START RECORD EXTRACTS
Lemma round_keys_ok key : aes_key_ok key = true →
  round_keys key ≠ [] ∧ Forall (λ k, length k = 16%nat) (round_keys key).
Proof.
  intros Hk. set (nk := (length key / 4)%nat).
  assert (Hn : length key = (4 * nk)%nat ∧ (4 <= nk)%nat).
  { unfold aes_key_ok in Hk. cbn in Hk. unfold nk.
    repeat match type of Hk with (_ || _ = true) => apply orb_true_iff in Hk as [Hk|Hk] end; try done;
      apply Nat.eqb_eq in Hk; rewrite Hk; cbn; lia. }
  destruct Hn as [Hlen Hge]. unfold round_keys. fold nk. cbv zeta.
  set (w0 := chunks nk 4 (map b2z key)).
  assert (Hw0 : Forall (λ x, length x = 4%nat) w0 ∧ length w0 = nk).
  { split; [apply Forall_forall; intros c Hc; eapply length_chunk; [|exact Hc] | apply length_chunks];
      rewrite ?length_map; try done; lia. }
  destruct Hw0 as [Hw0 Hl0].
  destruct (expand_key_ok (4 * (nk + 7) - nk) nk nk 1 w0 Hw0 ltac:(lia) Hl0) as [Hw Hl].
  set (w := expand_key _ _ _ _ _) in *. replace (nk + _)%nat with (4 * (nk + 7))%nat in Hl by lia.
  split.
  - pose proof (length_chunks (nk + 7) 4 w (nk + 7) ltac:(lia) Hl (Nat.le_refl _)) as Hc.
    destruct (chunks _ _ w); cbn in *; [lia|done].
  - apply Forall_forall. intros k (c & -> & Hc)%list_elem_of_fmap.
    rewrite (length_concat_all _ 4); [by rewrite (length_chunk _ _ _ _ _ Hl Hc)|].
    apply Forall_forall. intros x Hx. rewrite Forall_forall in Hw. by eapply Hw, chunks_sub.
Qed.

Lemma aes_rounds_length keys s :
  Forall (λ k, length k = 16%nat) keys → length s = 16%nat → length (aes_rounds keys s) = 16%nat.
Proof.
  assert (Hr : ∀ t k, length k = 16%nat → length (xor_words (shift_rows t) k) = 16%nat).
  { intros t k Hk. unfold xor_words. rewrite length_zip_with, Hk. reflexivity. }
  assert (Hm : ∀ t, length t = 16%nat → length (mix_columns t) = 16%nat).
  { intros t Ht. do 17 (destruct t as [|? t]; try discriminate Ht). reflexivity. }
  intros Hk. revert s. induction Hk as [|k ks Hk Hks IH]; intros s Hs; [done|].
  destruct ks as [|k' ks]; [by apply Hr|]. apply IH.
  unfold xor_words. by rewrite length_zip_with, Hk, Hm.
Qed.

Lemma aes_encrypt_length key block :
  aes_key_ok key = true → length block = 16%nat → length (aes_encrypt (round_keys key) block) = 16%nat.
Proof.
  intros Hk Hb. destruct (round_keys_ok key Hk) as [Hne Hall]. unfold aes_encrypt.
  destruct (round_keys key) as [|k ks]; [done|]. rewrite length_map. apply Forall_cons in Hall as [H1 H2].
  apply aes_rounds_length; [done|]. unfold xor_words. by rewrite length_zip_with, length_map, Hb, H1.
Qed.

(** * Sealing and opening *)

Lemma xor_byte_twice a b : xor_byte (xor_byte a b) b = a.
Proof.
  assert (Hx : ∀ x y, 0 <= x < 256 → 0 <= y < 256 → 0 <= Z.lxor x y < 256).
  { intros x y Hx Hy. assert (Hp : 0 <= Z.lxor x y) by (apply Z.lxor_nonneg; lia). split; [done|].
    destruct (Z.eq_dec (Z.lxor x y) 0) as [->|]; [lia|].
    apply (Z.log2_lt_pow2 _ 8); [lia|].
    pose proof (Z.log2_lxor x y ltac:(lia) ltac:(lia)).
    pose proof (Z.log2_le_mono x 255 ltac:(lia)). pose proof (Z.log2_le_mono y 255 ltac:(lia)).
    change (Z.log2 255) with 7 in *. lia. }
  unfold xor_byte. rewrite b2z_z2b, Z.mod_small by (apply Hx; apply b2z_range).
  by rewrite Z.lxor_assoc, Z.lxor_nilpotent, Z.lxor_0_r, z2b_b2z.
Qed.

Section GcmLaws.
Context (key nonce : bytes).
Hypothesis Hkey : aes_key_ok key = true.
Hypothesis Hnonce : length nonce = gcm_nonce_size.

Lemma gcm_block_length c : length (gcm_block key nonce c) = 16%nat.
Proof. apply aes_encrypt_length; [done|]. rewrite length_app, length_be_bytes, Hnonce. done. Qed.

Lemma key_stream_length n c : length (key_stream key nonce n c) = (16 * n)%nat.
Proof.
  revert c. induction n as [|n IH]; intros c; cbn [key_stream]; [done|].
  rewrite length_app, gcm_block_length, IH. lia.
Qed.

Lemma gcm_stream_covers (text : bytes) : (length text <= length (key_stream key nonce (S (length text / 16)) 2))%nat.
Proof.
  rewrite key_stream_length. pose proof (Nat.div_mod_eq (length text) 16).
  pose proof (Nat.mod_upper_bound (length text) 16 ltac:(lia)). lia.
Qed.

Lemma gcm_crypt_length text : length (gcm_crypt key nonce text) = length text.
Proof. unfold gcm_crypt. rewrite length_zip_with. pose proof (gcm_stream_covers text). lia. Qed.

(** Encryption is its own inverse. *)
Lemma gcm_crypt_twice text : gcm_crypt key nonce (gcm_crypt key nonce text) = text.
Proof.
  unfold gcm_crypt at 1. rewrite gcm_crypt_length. unfold gcm_crypt.
  pose proof (gcm_stream_covers text) as Hc. revert Hc. generalize (key_stream key nonce (S (length text / 16)) 2).
  induction text as [|x l IH]; intros [|k ks] Hc; cbn in *; try done; [lia|].
  by rewrite xor_byte_twice, IH by lia.
Qed.

Lemma gcm_tag_length text aad : length (gcm_tag key nonce text aad) = 16%nat.
Proof. unfold gcm_tag. cbv zeta. by rewrite length_zip_with, length_be_bytes, gcm_block_length. Qed.

Lemma gcm_seal_length text aad : length (gcm_seal key nonce text aad) = (length text + 16)%nat.
Proof. unfold gcm_seal. cbv zeta. by rewrite length_app, gcm_crypt_length, gcm_tag_length. Qed.

Lemma gcm_fits_crypt text : gcm_fits (gcm_crypt key nonce text) = gcm_fits text.
Proof. unfold gcm_fits, zlen. by rewrite gcm_crypt_length. Qed.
END RECORD EXTRACTS
§ **TRY IT**: Print the entries once more, identical in every line.

§ **EXERCISE RESPONSE**:
Lemma round_keys_ok key : aes_key_ok key = true →
  round_keys key ≠ [] ∧ Forall (λ k, length k = 16%nat) (round_keys key).
Proof.
  intros Hk. set (nk := (length key / 4)%nat).
  assert (Hn : length key = (4 * nk)%nat ∧ (4 <= nk)%nat).
  { unfold aes_key_ok in Hk. cbn in Hk. unfold nk.
    repeat match type of Hk with (_ || _ = true) => apply orb_true_iff in Hk as [Hk|Hk] end; try done;
      apply Nat.eqb_eq in Hk; rewrite Hk; cbn; lia. }
  destruct Hn as [Hlen Hge]. unfold round_keys. fold nk. cbv zeta.
  set (w0 := chunks nk 4 (map b2z key)).
  assert (Hw0 : Forall (λ x, length x = 4%nat) w0 ∧ length w0 = nk).
  { split; [apply Forall_forall; intros c Hc; eapply length_chunk; [|exact Hc] | apply length_chunks];
      rewrite ?length_map; try done; lia. }
  destruct Hw0 as [Hw0 Hl0].
  destruct (expand_key_ok (4 * (nk + 7) - nk) nk nk 1 w0 Hw0 ltac:(lia) Hl0) as [Hw Hl].
  set (w := expand_key _ _ _ _ _) in *. replace (nk + _)%nat with (4 * (nk + 7))%nat in Hl by lia.
  split.
  - pose proof (length_chunks (nk + 7) 4 w (nk + 7) ltac:(lia) Hl (Nat.le_refl _)) as Hc.
    destruct (chunks _ _ w); cbn in *; [lia|done].
  - apply Forall_forall. intros k (c & -> & Hc)%list_elem_of_fmap.
    rewrite (length_concat_all _ 4); [by rewrite (length_chunk _ _ _ _ _ Hl Hc)|].
    apply Forall_forall. intros x Hx. rewrite Forall_forall in Hw. by eapply Hw, chunks_sub.
Qed.

Lemma aes_rounds_length keys s :
  Forall (λ k, length k = 16%nat) keys → length s = 16%nat → length (aes_rounds keys s) = 16%nat.
Proof.
  assert (Hr : ∀ t k, length k = 16%nat → length (xor_words (shift_rows t) k) = 16%nat).
  { intros t k Hk. unfold xor_words. rewrite length_zip_with, Hk. reflexivity. }
  assert (Hm : ∀ t, length t = 16%nat → length (mix_columns t) = 16%nat).
  { intros t Ht. do 17 (destruct t as [|? t]; try discriminate Ht). reflexivity. }
  intros Hk. revert s. induction Hk as [|k ks Hk Hks IH]; intros s Hs; [done|].
  destruct ks as [|k' ks]; [by apply Hr|]. apply IH.
  unfold xor_words. by rewrite length_zip_with, Hk, Hm.
Qed.

Lemma aes_encrypt_length key block :
  aes_key_ok key = true → length block = 16%nat → length (aes_encrypt (round_keys key) block) = 16%nat.
Proof.
  intros Hk Hb. destruct (round_keys_ok key Hk) as [Hne Hall]. unfold aes_encrypt.
  destruct (round_keys key) as [|k ks]; [done|]. rewrite length_map. apply Forall_cons in Hall as [H1 H2].
  apply aes_rounds_length; [done|]. unfold xor_words. by rewrite length_zip_with, length_map, Hb, H1.
Qed.

(** * Sealing and opening *)

Lemma xor_byte_twice a b : xor_byte (xor_byte a b) b = a.
Proof.
  assert (Hx : ∀ x y, 0 <= x < 256 → 0 <= y < 256 → 0 <= Z.lxor x y < 256).
  { intros x y Hx Hy. assert (Hp : 0 <= Z.lxor x y) by (apply Z.lxor_nonneg; lia). split; [done|].
    destruct (Z.eq_dec (Z.lxor x y) 0) as [->|]; [lia|].
    apply (Z.log2_lt_pow2 _ 8); [lia|].
    pose proof (Z.log2_lxor x y ltac:(lia) ltac:(lia)).
    pose proof (Z.log2_le_mono x 255 ltac:(lia)). pose proof (Z.log2_le_mono y 255 ltac:(lia)).
    change (Z.log2 255) with 7 in *. lia. }
  unfold xor_byte. rewrite b2z_z2b, Z.mod_small by (apply Hx; apply b2z_range).
  by rewrite Z.lxor_assoc, Z.lxor_nilpotent, Z.lxor_0_r, z2b_b2z.
Qed.

Section GcmLaws.
Context (key nonce : bytes).
Hypothesis Hkey : aes_key_ok key = true.
Hypothesis Hnonce : length nonce = gcm_nonce_size.

Lemma gcm_block_length c : length (gcm_block key nonce c) = 16%nat.
Proof. apply aes_encrypt_length; [done|]. rewrite length_app, length_be_bytes, Hnonce. done. Qed.

Lemma key_stream_length n c : length (key_stream key nonce n c) = (16 * n)%nat.
Proof.
  revert c. induction n as [|n IH]; intros c; cbn [key_stream]; [done|].
  rewrite length_app, gcm_block_length, IH. lia.
Qed.

Lemma gcm_stream_covers (text : bytes) : (length text <= length (key_stream key nonce (S (length text / 16)) 2))%nat.
Proof.
  rewrite key_stream_length. pose proof (Nat.div_mod_eq (length text) 16).
  pose proof (Nat.mod_upper_bound (length text) 16 ltac:(lia)). lia.
Qed.

Lemma gcm_crypt_length text : length (gcm_crypt key nonce text) = length text.
Proof. unfold gcm_crypt. rewrite length_zip_with. pose proof (gcm_stream_covers text). lia. Qed.

(** Encryption is its own inverse. *)
Lemma gcm_crypt_twice text : gcm_crypt key nonce (gcm_crypt key nonce text) = text.
Proof.
  unfold gcm_crypt at 1. rewrite gcm_crypt_length. unfold gcm_crypt.
  pose proof (gcm_stream_covers text) as Hc. revert Hc. generalize (key_stream key nonce (S (length text / 16)) 2).
  induction text as [|x l IH]; intros [|k ks] Hc; cbn in *; try done; [lia|].
  by rewrite xor_byte_twice, IH by lia.
Qed.

Lemma gcm_tag_length text aad : length (gcm_tag key nonce text aad) = 16%nat.
Proof. unfold gcm_tag. cbv zeta. by rewrite length_zip_with, length_be_bytes, gcm_block_length. Qed.

Lemma gcm_seal_length text aad : length (gcm_seal key nonce text aad) = (length text + 16)%nat.
Proof. unfold gcm_seal. cbv zeta. by rewrite length_app, gcm_crypt_length, gcm_tag_length. Qed.

Lemma gcm_fits_crypt text : gcm_fits (gcm_crypt key nonce text) = gcm_fits text.
Proof. unfold gcm_fits, zlen. by rewrite gcm_crypt_length. Qed.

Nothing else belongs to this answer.